WHAT TO PRODUCE: Count the lines below containing "RunStatus"; state the number only.

THE RECORDS:

(* ===== verification/Recovery.v ===== *)
(** * Recovery of interrupted runs ([workflow/recovery.py] 80-89, 189-612, 669-683)

    [RecoveryService] looks at the last checkpoint of a run and says how to go on: it
    checks the checkpoint against the rows it refers to, chooses an action, and takes
    the lease only when there is something to do. *)

From S2P Require Import Prelude.
From S2P Require Import Records.
From S2P Require Import Errors.
From S2P Require Import Json.
From S2P Require Import Tenancy.
From S2P Require Import WorkflowModels.
From S2P Require Import Storage.
From S2P Require Import Checkpoint.
From S2P Require Import PlanRecords.
From S2P Require Import WorkflowRepository.
From S2P Require Import WorkflowCoordinator.
From stdpp Require Import base gmap strings list.

(** The Plan facts a continuation relies on. *)
Record PlanRecoveryContext : Type := MkPlanRecoveryContext {
  prc_plan : PlanSnapshot;
  prc_version : PlanVersionRecord;
  prc_running_step : option PlanStepRunRecord;
  prc_failed_step : option PlanStepRunRecord;
  prc_revision_awaiting_decision : bool;
  prc_cursor : string;
}.

Record RecoveryOutcome : Type := MkRecoveryOutcome {
  ro_action : option RecoveryAction;
  ro_status : option RunStatus;
  ro_lease : option RunLease;
  ro_execution_id : option string;
  ro_plan_recovery_context : option PlanRecoveryContext;
  ro_executions_started : Z;
  ro_reason : string;
}.

#[export] Instance eta_RecoveryOutcome : Eta RecoveryOutcome := λ o,
  MkRecoveryOutcome (ro_action o) (ro_status o) (ro_lease o) (ro_execution_id o)
    (ro_plan_recovery_context o) (ro_executions_started o) (ro_reason o).

(** [RecoveryOutcome()]: every field at its default. *)
Definition no_outcome : RecoveryOutcome := MkRecoveryOutcome None None None None None 0 "".

Definition blocked (status : RunStatus) (reason : string) : RecoveryOutcome :=
  no_outcome <| ro_status := Some status |> <| ro_reason := reason |>.

Definition acting (a : RecoveryAction) (pc : option PlanRecoveryContext) : RecoveryOutcome :=
  no_outcome <| ro_action := Some a |> <| ro_plan_recovery_context := pc |>.

Definition corrupt (msg : string) : exn := CorruptCheckpointError msg.

(** ** Checks against the rows a checkpoint refers to *)

Definition validate_execution_dispatch (c : TenantContext) (k : CheckpointRecord)
    (p : ExecutionDispatchingPayload) : M unit :=
  found ← get_execution_recovery c (edp_execution_id p);
  match found with
  | None => throw (corrupt "checkpoint references a missing execution")
  | Some e =>
    require (bool_decide (cr_execution_id k = Some (edp_execution_id p)))
      (corrupt "checkpoint execution_id does not match payload") ;;
    require (bool_decide (cr_approval_id k = xr_approval_id e))
      (corrupt "checkpoint approval scope does not match execution") ;;
    require (bool_decide (xr_tool_call_id e = edp_tool_call_id p))
      (corrupt "checkpoint tool_call_id does not match execution") ;;
    require (bool_decide (xr_recovery_strategy e = edp_recovery_strategy p))
      (corrupt "checkpoint recovery_strategy does not match execution") ;;
    require (bool_decide (xr_input_hash e = edp_input_hash p))
      (corrupt "checkpoint input_hash does not match execution") ;;
    require (bool_decide (xr_input_ref e = edp_input_ref p))
      (corrupt "checkpoint input_ref does not match execution") ;;
    require (negb (bool_decide (edp_recovery_strategy p = IDEMPOTENT_RETRY) &&
                   negb (bool_decide (edp_idempotency_key p = xr_idempotency_key e))))
      (corrupt "checkpoint idempotency_key does not match execution")
  end.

RESPONSE TO THIS EXERCISE: 2